[[ DATASET ENTRIES, beginning ]]
(* ===== verification/Plugins.v ===== *)
(** * Small plugins

    [PhysMem] is physmem-dumper/src/kernel.c, which maps the physical memory
    section by section and writes it to a file; [Unity] is
    unity_debug/src/unity_debug.c, the hooks of a game engine; [NoAslr] is
    noASLR/src/main.c and [BaseHooker] base_hooker/src/base_hooker.c, patches
    and hooks that are taken back when the plugin stops; [Rtc] is
    PSVita-RTC-set/src/kernel.c, and [Asprintf]
    vitadecompiler-mod/src/asprintf.c. *)

From stdpp Require Import prelude gmap strings.
From S2P Require Import Prelude Bytes CString Utf16.

Module PhysMem.

Definition PHYSDUMP_START : Z := 0x402.
Definition PHYSDUMP_END : Z := 0x600.

Section Translation.
(** The translation of a virtual address by the processor *)
Context (translate : Z -> Z).

(** [for (i = 0; i < 0x100000; i++)]; [n]: turns left *)
Fixpoint pa2va_loop (n : nat) (pa i : Z) : Z :=
  match n with
  | O => 0
  | S n' =>
      let vaddr := u32 (Z.shiftl i 12) in
      if Z.land pa 0xFFFFF000 =? Z.land (translate vaddr) 0xFFFFF000 then u32 (vaddr + Z.land pa 0xFFF)
      else pa2va_loop n' pa (i + 1)
  end.
Definition pa2va (pa : Z) : Z := pa2va_loop (Z.to_nat 0x100000) pa 0.

(** The first page that is translated to the wanted one is found. *)
Lemma pa2va_finds pa n i : (i < n)%nat -> Z.of_nat n <= 0x100000 ->
  (forall j, (j < i)%nat -> Z.land (translate (Z.of_nat j * 4096)) 0xFFFFF000 <> Z.land pa 0xFFFFF000) ->
  Z.land (translate (Z.of_nat i * 4096)) 0xFFFFF000 = Z.land pa 0xFFFFF000 ->
  pa2va_loop n pa 0 = Z.of_nat i * 4096 + Z.land pa 0xFFF.
Proof.
  intros Hi Hn Hno He. assert (forall d k n', (k + d = i)%nat -> (d < n')%nat ->
    pa2va_loop n' pa (Z.of_nat k) = Z.of_nat i * 4096 + Z.land pa 0xFFF) as H; [|apply (H i 0%nat); lia].
  assert (0 <= Z.land pa 0xFFF < 4096) as Hl.
  { change 0xFFF with (Z.ones 12). rewrite Z.land_ones by lia. apply Z.mod_pos_bound. lia. }
  assert (forall k, (k <= i)%nat -> u32 (Z.shiftl (Z.of_nat k) 12) = Z.of_nat k * 4096) as Hs.
  { intros k Hk. rewrite Z.shiftl_mul_pow2 by lia. apply u32_small. lia. }
  induction d as [|d IH]; intros k [|n'] Hk Hn'; try lia; cbn [pa2va_loop]; rewrite Hs by lia.
  - replace k with i by lia. rewrite He, Z.eqb_refl. apply u32_small. lia.
  - rewrite (proj2 (Z.eqb_neq _ _)) by (intros E; apply (Hno k); [lia|done]).
    replace (Z.of_nat k + 1) with (Z.of_nat (S k)) by lia. apply IH; lia.
Qed.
[[ DATASET ENTRIES, end ]]
* **THE PROBLEM**
Reproduce the entries above exactly, but only the lines between the line holding "match n with" and the line holding "Definition pa2va (pa", inclusive.

* **ANSWER AREA**
  match n with
  | O => 0
  | S n' =>
      let vaddr := u32 (Z.shiftl i 12) in
      if Z.land pa 0xFFFFF000 =? Z.land (translate vaddr) 0xFFFFF000 then u32 (vaddr + Z.land pa 0xFFF)
      else pa2va_loop n' pa (i + 1)
  end.
Definition pa2va (pa : Z) : Z := pa2va_loop (Z.to_nat 0x100000) pa 0.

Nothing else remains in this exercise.